Pour une entreprise de cette taille, une valorisation fondée sur ses fondamentaux ne dépasserait pas le montant de trésorerie disponible sur ses comptes. POET dispose actuellement d’une trésorerie de 430 millions de dollars américains, principalement levée grâce à des augmentations de capital successives au cours des deux dernières années. Autrement dit, une fois déduite la trésorerie issue des levées de fonds, la valeur intrinsèque de l’activité de POET est négative.
Mais ce n’est pas ainsi que le marché raisonne.
Au début d’avril, la capitalisation boursière de POET était inférieure à 500 millions de dollars américains ; le 25 avril, elle a atteint plus de 800 millions de dollars américains en séance. Cette augmentation de 300 millions de dollars résulte exclusivement de la conviction du marché selon laquelle les commandes reçues par POET sont indirectement liées à NVIDIA.
Un contrat d’approvisionnement indirect d’un montant de quelques millions de dollars, multiplié par les cinq mots « écosystème IA de NVIDIA », suffit à doubler la valorisation.
Cette valorisation repose manifestement sur une « corde » tressée à partir de l’imagination. POET fournit une start-up rachetée par Marvell, qui elle-même a reçu une prise de participation de NVIDIA. Chacun de ces maillons paraît solide pris isolément. Mais deux intermédiaires séparent POET de NVIDIA, et aucun de ces maillons n’est sous son contrôle direct.
Dès qu’un seul de ces maillons se rompt, le phénomène de FOMO (peur de manquer une opportunité) disparaît aussitôt sur le marché des petites capitalisations liées à l’IA.
Les lecteurs chinois connaissent bien ce mode de valorisation.
Sur le marché A, existe depuis longtemps un segment appelé « actions liées à la chaîne d’approvisionnement d’Apple », regroupant les entreprises chinoises fournissant des composants pour la chaîne logistique d’Apple. À son apogée, la capitalisation boursière cumulée de ces sociétés dépassait le trillion de yuans. Leur logique de valorisation est strictement identique à celle de POET : tant qu’elles figurent sur la liste des fournisseurs d’Apple, leur valorisation reste soutenue ; dès qu’elles en sont exclues, leur valorisation s’effondre.
Par exemple, Goertek a perdu 30 % de sa valeur boursière en deux jours en 2022 après avoir vu ses commandes d’Apple réduites ; O-Film, exclue de la chaîne d’approvisionnement d’Apple en 2021, a vu son cours de bourse chuter de 80 % au cours des trois années suivantes.

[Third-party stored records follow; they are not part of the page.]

(** * AHELP backend: a shallow embedding of [AHELP/backend/server.js]

    The Express handlers of the backend are embedded as functions over an
    explicit [world] (the three JSON files of the data directory and the
    console).  JavaScript values are an inductive type; numbers are IEEE 754
    binary64 values ([spec_float] at precision 53); an uncaught exception is
    a [Throw] that Express turns into a 500 answer. *)

From Stdlib Require Import ZArith String Ascii List Bool Lia SpecFloat.
Import ListNotations.
Local Open Scope string_scope.

(* ===================================================================== *)
(** * JavaScript values *)
(* ===================================================================== *)

Module Js.

(** A JavaScript Number is a binary64 float. *)
Definition number := spec_float.
Definition prec : Z := 53.
Definition emax : Z := 1024.

Definition num_add (x y : number) : number := SFadd prec emax x y.

Definition num_of_Z (z : Z) : number :=
  match z with
  | Z0 => S754_zero false
  | _ => binary_normalize prec emax z 0 false
  end.

Definition num_is_nan (x : number) : bool :=
  match x with S754_nan => true | _ => false end.

Definition num_is_zero (x : number) : bool :=
  match x with S754_zero _ => true | _ => false end.

(** [Number.isFinite]. *)
Definition num_is_finite (x : number) : bool :=
  match x with S754_zero _ | S754_finite _ _ _ => true | _ => false end.

(** The values a JSON body or a JSON file can hold, plus [undefined]. An
    object is the list of its own properties in insertion order. *)
#[warnings="-register-all"]
Inductive value : Type :=
| VUndefined
| VNull
| VBool (b : bool)
| VNum (n : number)
| VStr (s : string)
| VArr (elems : list value)
| VObj (props : list (string * value)).

(** [typeof v]. *)
Definition typeof (v : value) : string :=
  match v with
  | VUndefined => "undefined"
  | VNull => "object"
  | VBool _ => "boolean"
  | VNum _ => "number"
  | VStr _ => "string"
  | VArr _ => "object"
  | VObj _ => "object"
  end.

(** ToBoolean: [undefined], [null], [false], [0], [-0], [NaN] and the empty
    string are falsy, everything else is truthy. *)
Definition truthy (v : value) : bool :=
  match v with
  | VUndefined | VNull => false
  | VBool b => b
  | VNum n => negb (num_is_zero n || num_is_nan n)
  | VStr s => negb (String.eqb s EmptyString)
  | VArr _ | VObj _ => true
  end.

(** [a || b] and [!a]. *)
Definition or_else (a b : value) : value := if truthy a then a else b.
Definition falsy (a : value) : bool := negb (truthy a).

(** [v == null]: true for [null] and [undefined] only. *)
Definition eq_null (v : value) : bool :=
  match v with VUndefined | VNull => true | _ => false end.

(** [a === b].  Every comparison in the server has one operand read from a
    parsed file and the other from the request, so two arrays or objects
    are never the same reference: they compare unequal. *)
Definition strict_eq (a b : value) : bool :=
  match a, b with
  | VUndefined, VUndefined => true
  | VNull, VNull => true
  | VBool x, VBool y => Bool.eqb x y
  | VNum x, VNum y => SFeqb x y
  | VStr x, VStr y => String.eqb x y
  | _, _ => false
  end.
(** X1: on every row that starts at a data source, the identifier on the
    badge is that of a source of the registry and the text beside it is
    exactly that source's display name: composing the label
    "<id> — <name>" and stripping it again loses nothing, whatever the name
    contains. *)
Theorem source_row_shows_display_name brd tasksData (l : TraceabilityLink) :
  let t := fetchTraceability brd tasksData in
  l ∈ links t → ls_type (link_source l) = N_source →
  ∃ m, m ∈ sources t
       ∧ ls_id (link_source l) = src_id m
       ∧ displaySourceName (ls_name (link_source l)) = src_name m.
Proof.
  simpl. rewrite buildLinks_segments, !elem_of_app, !list_elem_of_omap.
  intros [H|[H|H]] Hk.
  - destruct H as (r & _ & Hl). unfold reqLinkOf in Hl.
    destruct (matchedSourceReq _ r) as [m|] eqn:Hm; simpl in Hl; [|done].
    injection Hl as <-. apply matchedSourceReq_elem_of in Hm.
    exists m. split; [exact Hm|]. split; [reflexivity|].
    apply buildSources_elem_of in Hm as (i & raw & _ & ->).
    by apply (displaySourceName_label _ i).
  - destruct H as (o & _ & Hl). unfold objLinkOf in Hl.
    destruct (matchedSourceObj _ o) as [m|] eqn:Hm; simpl in Hl; [|done].
    injection Hl as <-. apply matchedSourceObj_elem_of in Hm.
    exists m. split; [exact Hm|]. split; [reflexivity|].
    apply buildSources_elem_of in Hm as (i & raw & _ & ->).
    by apply (displaySourceName_label _ i).
  - destruct H as (tk & _ & Hl). apply taskLinkOf_kind in Hl.
    injection Hl as Hl _. congruence.
Qed.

NVIDIA est l’Apple de l’ère de l’IA.
Autour de NVIDIA, les marchés mondiaux ont déjà engendré une véritable « couronne » d’actions liées à NVIDIA : fournisseurs directs de NVIDIA, fournisseurs des clients de NVIDIA, fournisseurs des clients des clients de NVIDIA…
Le protagoniste de cet article, POET, occupe dans cette « couronne » la position la plus éloignée de NVIDIA. Plus la distance est grande, plus la « corde » qui relie l’entreprise à NVIDIA est fine.
Le pourtour de la « table » de NVIDIA est bondé d’entreprises telles que POET. Toutes reposent leur valorisation sur cette « corde » qu’elles tiennent dans leurs mains. Cette semaine, celle de POET s’est rompue. Personne ne sait à qui reviendra le tour la semaine prochaine.